Selenoprotein P Regulates Synaptic Zinc and Reduces Tau Phosphorylation

Selenoprotein P (SELENOP1) is a selenium-rich antioxidant protein involved in extracellular transport of selenium (Se). SELENOP1 also has metal binding properties. The trace element Zinc (Zn(2+)) is a neuromodulator that can be released from synaptic terminals in the brain, primarily from a subset of glutamatergic terminals. Both Zn(2+) and Se are necessary for normal brain function. Although these ions can bind together with high affinity, the biological significance of an interaction of SELENOP1 with Zn(2+) has not been investigated. We examined changes in brain Zn(2+) in SELENOP1 knockout (KO) animals. Timm-Danscher and N-(6-methoxy-8-quinolyl)-p-toluenesulphonamide (TSQ) staining revealed increased levels of intracellular Zn(2+) in the SELENOP1(−/−) hippocampus compared to wildtype (WT) mice. Mass spectrometry analysis of frozen whole brain samples demonstrated that total Zn(2+) was not increased in the SELENOP1(−/−) mice, suggesting only local changes in Zn(2+) distribution. Unexpectedly, live Zn(2+) imaging of hippocampal slices with a selective extracellular fluorescent Zn(2+) indicator (FluoZin-3) showed that SELENOP1(−/−) mice have impaired Zn(2+) release in response to KCl-induced neuron depolarization. The zinc/metal storage protein metallothionein 3 (MT-3) was increased in SELENOP1(−/−) hippocampus relative to wildtype, possibly in response to an elevated Zn(2+) content.
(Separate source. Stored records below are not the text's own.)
(* ===== verification/Listeners.v ===== *)
(** * Listeners and tunnels ([src/tls.rs], [src/vsock_bridge.rs],
      [src/vsock_host_bridge.rs], [src/bin/vsock_host_bridge.rs],
      [src/bin/host_relay.rs])

    The accept loops of the system.  A listening socket is the list of what
    [accept] gives in turn, and the end of the list is where a loop still waits.
    The loops of the source never return on their own, so a loop is a function of
    that list: what it has done with it, and how it stopped if it did.

    - [tls_accept] is one call of [Listener::accept] of the TLS listener, and
      [tls_serve] the calls that [axum::serve] makes, one after the other;
    - [tunnel_loop] is the task of [start_tunnel], in the enclave;
    - [run_host_vsock_relay] is the loop of the KMS relay, [bridge_main] the tunnel
      binary. *)

From S2P Require Import Prelude Utf8 RustStr NetAddr HostBridge.
Local Open Scope Z_scope.

(** What [accept] gives. *)
Inductive Arrival (C : Type) := AcceptOk (c : C) | AcceptErr.
Arguments AcceptOk {C} c.
Arguments AcceptErr {C}.

(** The connections among the arrivals, and those before the first error. *)
Definition connections {C} (arrivals : list (Arrival C)) : list C :=
  omap (λ a, match a with AcceptOk c => Some c | AcceptErr => None end) arrivals.
Fixpoint before_error {C} (arrivals : list (Arrival C)) : list C :=
  match arrivals with
  | AcceptOk c :: arrivals => c :: before_error arrivals
  | _ => []
  end.
Definition any_error {C} (arrivals : list (Arrival C)) : bool :=
  existsb (λ a, match a with AcceptErr => true | AcceptOk _ => false end) arrivals.

(** ** The TLS listener *)

(** How the peer's side of the handshake goes: it completes, it fails, or the
    peer sends nothing more. *)
Inductive Handshake := HsDone | HsFailed | HsSilent.

#[global] Instance handshake_eq_dec : EqDecision Handshake.
Proof. solve_decision. Defined.

(** A client and its handshake. *)
Record TlsPeer := { tp_address : SocketAddr; tp_handshake : Handshake }.

(** A call of [accept]: the session and the arrivals it has left, or where it
    waits, for a connection or for a peer. *)
Inductive TlsAccept :=
| TlsReady (address : SocketAddr) (rest : list (Arrival TlsPeer))
| TlsNoArrival
| TlsHandshaking (address : SocketAddr).

Fixpoint tls_accept (arrivals : list (Arrival TlsPeer)) : TlsAccept :=
  match arrivals with
  | [] => TlsNoArrival
  | AcceptErr :: arrivals => tls_accept arrivals
  | AcceptOk peer :: arrivals =>
    match tp_handshake peer with
    | HsDone => TlsReady (tp_address peer) arrivals
    | HsFailed => tls_accept arrivals
    | HsSilent => TlsHandshaking (tp_address peer)
    end
  end.

(** The sessions that reach the router.  Every round takes an arrival, so their
    number is enough fuel. *)
Fixpoint tls_serve_fuel (fuel : nat) (arrivals : list (Arrival TlsPeer)) : list SocketAddr :=
  match fuel with
  | O => []
  | S fuel =>
    match tls_accept arrivals with
    | TlsReady address rest => address :: tls_serve_fuel fuel rest
    | TlsNoArrival | TlsHandshaking _ => []
    end
  end.
Definition tls_serve (arrivals : list (Arrival TlsPeer)) : list SocketAddr :=
  tls_serve_fuel (length arrivals) arrivals.

(** ** The tunnels of the enclave *)

(** A connection to the tunnel: whether VSOCK connects. *)
Record TunnelPeer := { tn_connects : bool }.

(** What its task does: it splices the two ends, or returns. *)
Inductive TunnelTask := Spliced (cid port : Z) | Dropped.

Definition tunnel_task (vsock_cid vsock_port : Z) (peer : TunnelPeer) : TunnelTask :=
  if tn_connects peer then Spliced vsock_cid vsock_port else Dropped.

(** The tasks it has spawned, and whether it has panicked: [accept().await.unwrap()]. *)
Fixpoint tunnel_loop (vsock_cid vsock_port : Z) (arrivals : list (Arrival TunnelPeer))
    : list TunnelTask * bool :=
  match arrivals with
  | [] => ([], false)
  | AcceptErr :: _ => ([], true)
  | AcceptOk peer :: arrivals =>
    let '(tasks, panicked) := tunnel_loop vsock_cid vsock_port arrivals in
    (tunnel_task vsock_cid vsock_port peer :: tasks, panicked)
  end.

(** ** The KMS relay of the host *)

(** An enclave that connects: its CID, what it sends, and the actions taken when
    the three seconds were over, if they were. *)
Record RelayPeer := { rp_cid : Z; rp_input : bytes; rp_timed_out : option nat }.

Inductive RelayStop := BindFailed | AcceptFailed.

(** What has become of the connections, and the error the function returned with. *)
Fixpoint relay_loop (net : Network) (target_host : bytes) (arrivals : list (Arrival RelayPeer))
    : list (option (Result RelayError unit * list RelayAction)) * option RelayStop :=
  match arrivals with
  | [] => ([], None)
  | AcceptErr :: _ => ([], Some AcceptFailed)
  | AcceptOk peer :: arrivals =>
    let '(done, stopped) := relay_loop net target_host arrivals in
    (accept_connection net (rp_cid peer) (rp_input peer) target_host (rp_timed_out peer) :: done,
     stopped)
  end.

Definition run_host_vsock_relay (net : Network) (bound : bool) (target_host : bytes)
    (arrivals : list (Arrival RelayPeer)) :=
  if bound then relay_loop net target_host arrivals else ([], Some BindFailed).

Definition daemon_port : Z := 8000.

(** [start_host_daemon], the whole of the binary [host_relay]: the only port it
    binds, and its loop there. *)
Definition start_host_daemon (net : Network) (aws_region : option bytes) (bound : bool)
    (arrivals : list (Arrival RelayPeer)) :=
  (daemon_port, run_host_vsock_relay net bound (daemon_target aws_region) arrivals).

(** ** The tunnel binary *)

Inductive BridgeError := BridgeArgs (e : ArgsError) | BridgeBind | BridgeConnect | BridgeCopy.

(** A client: whether the enclave can be reached for it, and whether the copy ends
    cleanly. *)
Record BridgePeer := { bp_connects : Z → Z → bool; bp_copies : bool }.

Definition bridge_connection (config : BridgeConfig) (peer : BridgePeer)
    : Result BridgeError unit :=
  if negb (bp_connects peer (enclave_cid config) (enclave_port config)) then Err BridgeConnect
  else if negb (bp_copies peer) then Err BridgeCopy else Ok tt.

(** Every connection gets a task; an error is logged. *)
Fixpoint bridge_loop (config : BridgeConfig) (arrivals : list (Arrival BridgePeer))
    : list (Result BridgeError unit) :=
  match arrivals with
  | [] => []
  | AcceptErr :: arrivals => bridge_loop config arrivals
  | AcceptOk peer :: arrivals => bridge_connection config peer :: bridge_loop config arrivals
  end.

(** It exits after [--help], returns an error, or serves for ever. *)
Inductive BridgeMain :=
| BridgeExit
| BridgeFailed (e : BridgeError)
| BridgeServing (config : BridgeConfig) (tasks : list (Result BridgeError unit)).

Definition bridge_main (args : list bytes) (bound : SocketAddr → bool)
    (arrivals : list (Arrival BridgePeer)) : BridgeMain :=
  match parse_args args with
  | ExitHelp => BridgeExit
  | ArgsErr e => BridgeFailed (BridgeArgs e)
  | ArgsOk config =>
    if negb (bound (listen_addr config)) then BridgeFailed BridgeBind
    else BridgeServing config (bridge_loop config arrivals)
  end.

(** ** Correctness *)

(** The peers a TLS listener gets to: all before the first silent one. *)
Fixpoint until_silent (peers : list TlsPeer) : list TlsPeer :=
  match peers with
  | peer :: peers =>
    if bool_decide (tp_handshake peer = HsSilent) then [] else peer :: until_silent peers
  | [] => []
  end.

Definition sessions (peers : list TlsPeer) : list SocketAddr :=
  omap (λ peer, if bool_decide (tp_handshake peer = HsDone) then Some (tp_address peer) else None)
    peers.

Lemma tls_accept_sessions arrivals :
  match tls_accept arrivals with
  | TlsReady address rest =>
    (length rest < length arrivals)%nat ∧
    sessions (until_silent (connections arrivals)) =
      address :: sessions (until_silent (connections rest))
  | TlsNoArrival | TlsHandshaking _ => sessions (until_silent (connections arrivals)) = []
  end.
Proof.
  induction arrivals as [|[peer|] arrivals IH]; [done| |].
  - unfold connections. cbn [tls_accept omap list_omap until_silent].
    fold (connections arrivals).
    destruct (tp_handshake peer) eqn:Eh; cbn [sessions].
    + rewrite bool_decide_eq_false_2 by done. unfold sessions. cbn. rewrite Eh. cbn.
      split; [lia|done].
    + rewrite bool_decide_eq_false_2 by done. unfold sessions. cbn. rewrite Eh. cbn.
      destruct (tls_accept arrivals); [|done..]. destruct IH. split; [lia|done].
    + by rewrite bool_decide_eq_true_2.
  - change (connections (AcceptErr :: arrivals)) with (connections arrivals). cbn [tls_accept].
    destruct (tls_accept arrivals); [|done..]. cbn [length]. destruct IH. split; [lia|done].
Qed.

Lemma tls_serve_fuel_sessions fuel : ∀ arrivals,
  (length arrivals ≤ fuel)%nat →
  tls_serve_fuel fuel arrivals = sessions (until_silent (connections arrivals)).
Proof.
  induction fuel as [|fuel IH]; intros arrivals Hl; cbn [tls_serve_fuel].
  - by destruct arrivals; [|cbn in Hl; lia].
  - pose proof (tls_accept_sessions arrivals) as H.
    destruct (tls_accept arrivals) as [address rest| |address]; [|done..].
    destruct H as [Hr ->]. f_equal. apply IH. lia.
Qed.

(** C22: The router behind TLS sees exactly the clients whose handshake has
    completed, in order, whatever errors [accept] and other handshakes give, up to
    the first client that stays silent: the handshake is awaited inside [accept]
    without a time limit, so nobody behind that client is served. *)
Theorem tls_serves_until_silent arrivals :
  tls_serve arrivals = sessions (until_silent (connections arrivals)).
Proof. by apply tls_serve_fuel_sessions. Qed.

(** The tunnels and the relay work up to the first error of [accept]. *)
Lemma tunnel_loop_spec cid port arrivals :
  tunnel_loop cid port arrivals =
    (tunnel_task cid port <$> before_error arrivals, any_error arrivals).
Proof.
  induction arrivals as [|[peer|] arrivals IH]; [done| |done].
  cbn [tunnel_loop]. by rewrite IH.
Qed.

Definition relayed (net : Network) (target : bytes) (peer : RelayPeer) :=
  accept_connection net (rp_cid peer) (rp_input peer) target (rp_timed_out peer).

Lemma relay_loop_spec net target arrivals :
  relay_loop net target arrivals =
    (relayed net target <$> before_error arrivals,
     if any_error arrivals then Some AcceptFailed else None).
Proof.
  induction arrivals as [|[peer|] arrivals IH]; [done| |done].
  cbn [relay_loop]. by rewrite IH.
Qed.

Lemma bridge_loop_spec config arrivals :
  bridge_loop config arrivals = bridge_connection config <$> connections arrivals.
Proof.
  induction arrivals as [|[peer|] arrivals IH]; [done| |done].
  cbn [bridge_loop]. by rewrite IH.
Qed.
We found that depriving cultured cells of selenium resulted in increased intracellular Zn(2+), as did inhibition of selenoprotein GPX4 but not GPX1, suggesting the increased Zn(2+) in SELENOP1(−/−) mice is due to a downregulation of antioxidant selenoproteins and subsequent release of Zn(2+) from intracellular stores. Surprisingly, we found increased tau phosphorylation in the hippocampus of SELENOP1(−/−) mice, possibly resulting from intracellular zinc changes. Our findings reveal important roles for SELENOP1 in the maintenance of synaptic Zn(2+) physiology and preventing tau hyperphosphorylation.